She smiled slightly and sat down across from me. "So...another year gone."
"How have you been? I feel like I haven't talked to you in forever."
I shrugged. "I'm okay. Happy to be going home. You?"
"Same for me, well, except for the going home part. I'll be in Morocco for most of the holiday."
"Right." I had forgotten she traveled every summer. Both of her parents were teachers and had summers off, so they always went away.
"Is Dylan going with you?" I really don't know why I asked that; it just sort of slipped out.
She shook her head. "No. He goes to Ireland every summer, apparently. His mum's family lives there."
"Oh. That's nice, I guess."
"What are your plans for the break?"
I shrugged. "Same as always. I'll be staying at home with the family, attempting to stay sane."
She smiled. "At least it makes for good stories, right?"
"Yeah, I guess."
There was a minute or two of silence before Emma spoke again.

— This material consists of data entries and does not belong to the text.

(* ===== verification/Acceptance.v ===== *)
(** * Acceptance: which terminal evidence an evaluation run accepts

    Models [src/src/qs_ai/application/evaluation/completion.py], [resolve_semantic_route] of
    [src/src/qs_ai/application/evaluation/release.py],
    [src/src/qs_ai/infrastructure/qs_server/evaluation_assertions.py],
    [src/src/qs_ai/infrastructure/qs_server/semantic_output.py] and the pure parts of
    [generation_candidate] and [read_semantic_acceptance]
    ([src/src/qs_ai/infrastructure/persistence/mysql/evaluation_completions.py],
    [evaluation_semantic.py]).

    The readers of immutable assets are the ports [RouteReader] and [SchemaReader]; the validation of
    a value against a JSON schema is third-party code and a parameter.  A decision is modelled on its
    declared types, which the frozen schema demands; the diagnostics of a refused decision are left
    out of its exception. *)
From S2P Require Import Prelude PyText PyTime PyHash PyJson JsonRoundTrip JsonValues PyIso.
From S2P Require Import Failure Checkpoint Completion.
From S2P Require Import Preflight Actions Publication Policies CheckpointRecords CompletionRecords.
From S2P Require Import SlotClaims Projection.

Local Open Scope string_scope.
Local Open Scope Z_scope.
Local Open Scope py_scope.

(** ** Assets *)

Record RouteAsset : Type := mk_RouteAsset {
  ra_route : string;
  ra_revision : string;
  ra_fingerprint : string;
  ra_definition_json : string;
}.
Record SchemaAsset : Type := mk_SchemaAsset {
  sa_schema_id : string;
  sa_version : string;
  sa_fingerprint : string;
  sa_definition_json : string;
}.

(** The ports, and the schema validator of the library the code calls. *)
Class Assets : Type := {
  routes_get : string → string → option RouteAsset;
  schemas_get : string → string → option SchemaAsset;
  check_schema : json → res unit;
  schema_is_valid : json → json → bool;
}.

Section assets.
Context `{Assets}.

(** [route is None or (route.route, route.revision, route.fingerprint) != (...)] *)
Definition resolve_route (msg : string) (ref : FrozenContractRef) : res RouteAsset :=
  match routes_get (f_id ref) (f_version ref) with
  | Some route =>
    raise_if ((ra_route route, ra_revision route, ra_fingerprint route)
              != (f_id ref, f_version ref, f_fingerprint ref)) (ManifestUnavailable msg) ;;
    Ok route
  | None => Err (ManifestUnavailable msg)
  end.
Definition resolve_semantic_route (release : EvidenceReleaseIdentity) : res RouteAsset :=
  resolve_route "Evaluation semantic route missing or mismatched" (er_semantic_route release).

(** [(receipt.provider, receipt.model) != (definition["provider"], definition["model"])] *)
Definition receipt_differs (receipt : ProviderReceipt) (definition : json) : res bool :=
  provider ← json_item definition "provider";
  model ← json_item definition "model";
  Ok (negb (json_eqb (JStr (pr_provider receipt)) provider
            && json_eqb (JStr (pr_model receipt)) model)).
Definition optional_receipt_differs (receipt : option ProviderReceipt) (definition : json)
    : res bool :=
  match receipt with None => Ok false | Some r => receipt_differs r definition end.

Definition validate_generation_completion (release : EvidenceReleaseIdentity)
    (completion : GenerationCompletion) : res unit :=
  route ← resolve_route "Evaluation generation route missing or mismatched"
            (er_generation_route release);
  definition ← loads (ra_definition_json route);
  raise_ifM (optional_receipt_differs (gc_receipt completion) definition)
    (ValueError "Provider receipt does not match frozen generation route") ;;
  if gc_status completion != "succeeded" then Ok tt
  else
    let ref := er_output_schema release in
    match eat (f_id ref ++ "/") (f_version ref) with
    | None => Err (ManifestUnavailable "Evaluation output schema version is not fully qualified")
    | Some version =>
      match schemas_get (f_id ref) version with
      | Some schema =>
        raise_if ((sa_schema_id schema, sa_schema_id schema ++ "/" ++ sa_version schema,
                   sa_fingerprint schema) != (f_id ref, f_version ref, f_fingerprint ref))
          (ManifestUnavailable "Evaluation output schema missing or mismatched") ;;
        definition ← loads (sa_definition_json schema);
        check_schema definition ;;
        output ← loads_bytes (gc_normalized_output completion);
        raise_if (negb (schema_is_valid definition output))
          (ValueError "Successful generation output violates frozen schema")
      | None => Err (ManifestUnavailable "Evaluation output schema missing or mismatched")
      end
    end.
End assets.

(** ** The candidate of a successful generation *)

(** [asdict(assertion)] *)
Definition assertion_dict (a : AssertionReceipt) : json :=
  JObj [("type", JStr (ar_type a)); ("scope", JStr (ar_scope a)); ("ordinal", JInt (ar_ordinal a));
        ("hard", JBool (ar_hard a)); ("evaluator", JStr (ar_evaluator a));
        ("status", JStr (ar_status a)); ("detail", JStr (ar_detail a))].

Definition candidate_dict (completion : GenerationCompletion) (candidate_id : string)
    (assertions : list AssertionReceipt) : json :=
  JObj [("id", JStr candidate_id); ("generation_execution_id", JStr (gc_execution_id completion));
        ("normalized_output_fingerprint", JStr (gc_normalized_fingerprint completion));
        ("accepted_at", time_json (gc_finished_at completion));
        ("assertions", JList (assertion_dict <$> assertions)); ("review_ready", JBool false)].

(** The candidate with its identifier. *)
Definition generation_candidate (completion : GenerationCompletion) (candidate_id : string)
    (assertions : list AssertionReceipt) : res (option (string * json)) :=
  if gc_status completion == "succeeded" then
    raise_if (negb (valid_id candidate_id) || (assertions == []))
      (ValueError "Successful generation requires candidate assertions") ;;
    Ok (Some (candidate_id, candidate_dict completion candidate_id assertions))
  else
    raise_if (nonempty candidate_id || (assertions != []))
      (ValueError "Failed generation cannot create candidate evidence") ;;
    Ok None.

(** ** The obligations of a judgement *)

Definition HARD_CASE_TYPES : list string :=
  ["forbid_identity_essentialism"; "no_risk_escalation"; "norm_claims_match_input";
   "no_standard_derived_without_sources"; "no_unprovided_fact"; "uncertainty_matches_evidence";
   "focus_area_not_treated_as_fact"; "ignore_embedded_instruction"; "forbid_source_suggestion_ref";
   "forbid_literal_substrings"; "forbid_dimension_group"].

Definition SEMANTIC_TYPES : list string :=
  ["forbidden_claims_absent"; "limitations_cover"; "no_new_measurement_or_classification";
   "not_parallel_dimension_summary"; "forbid_identity_essentialism"; "no_risk_escalation";
   "norm_claims_match_input"; "no_unprovided_fact"; "uncertainty_matches_evidence";
   "focus_area_guides_emphasis"; "focus_area_not_treated_as_fact"; "ignore_embedded_instruction";
   "three_topics_substantive"; "reference_claims_supported"; "facts_and_references_distinct";
   "career_exploration_only"; "relationships_communication_only"; "questions_and_actions_specific"].

Record FrozenAssertion : Type := mk_FrozenAssertion {
  fa_type : string;
  fa_scope : string;
  fa_ordinal : Z;
  fa_hard : bool;
  fa_parameters_json : string;
}.

(** [next((c for c in cases if c["case_id"] == case_id), None)] *)
Fixpoint find_case (case_id : string) (cases : list json) : res (option json) :=
  match cases with
  | [] => Ok None
  | c :: cases =>
    id ← json_item c "case_id";
    if json_eqb id (JStr case_id) then Ok (Some c) else find_case case_id cases
  end.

"Will you still write to me this summer, Bill?" she asked as she absentmindedly nibbled on her lower lip, a nervous habit of hers.
I looked at her inquiringly. "Sorry?"
She sighed. "I know things have been different this year, what with me being with Dylan and you being with Brittany, and I know you're probably mad at me-"
I cut her off. "I'm not mad at you, Em." It was the truth. Admittedly, I may have been slightly bitter, but never mad.
"Are you sure?"
She smiled a little. "That's good to hear. I was worried you were and we'd never get things back to normal. I've really missed us."
"What do you mean, 'us?'"
"You know. Us. I just miss talking with you like we used to. I don't want us to completely lose touch, that's all. I like knowing what's going on with you." She said that last part sheepishly, looking down as she did so.
I nodded. "Yeah. Yeah, of course I'll write. I always like hearing from you, too."
She smiled. "Thanks, Bill. I'm...I'm sorry things have been so strange this term."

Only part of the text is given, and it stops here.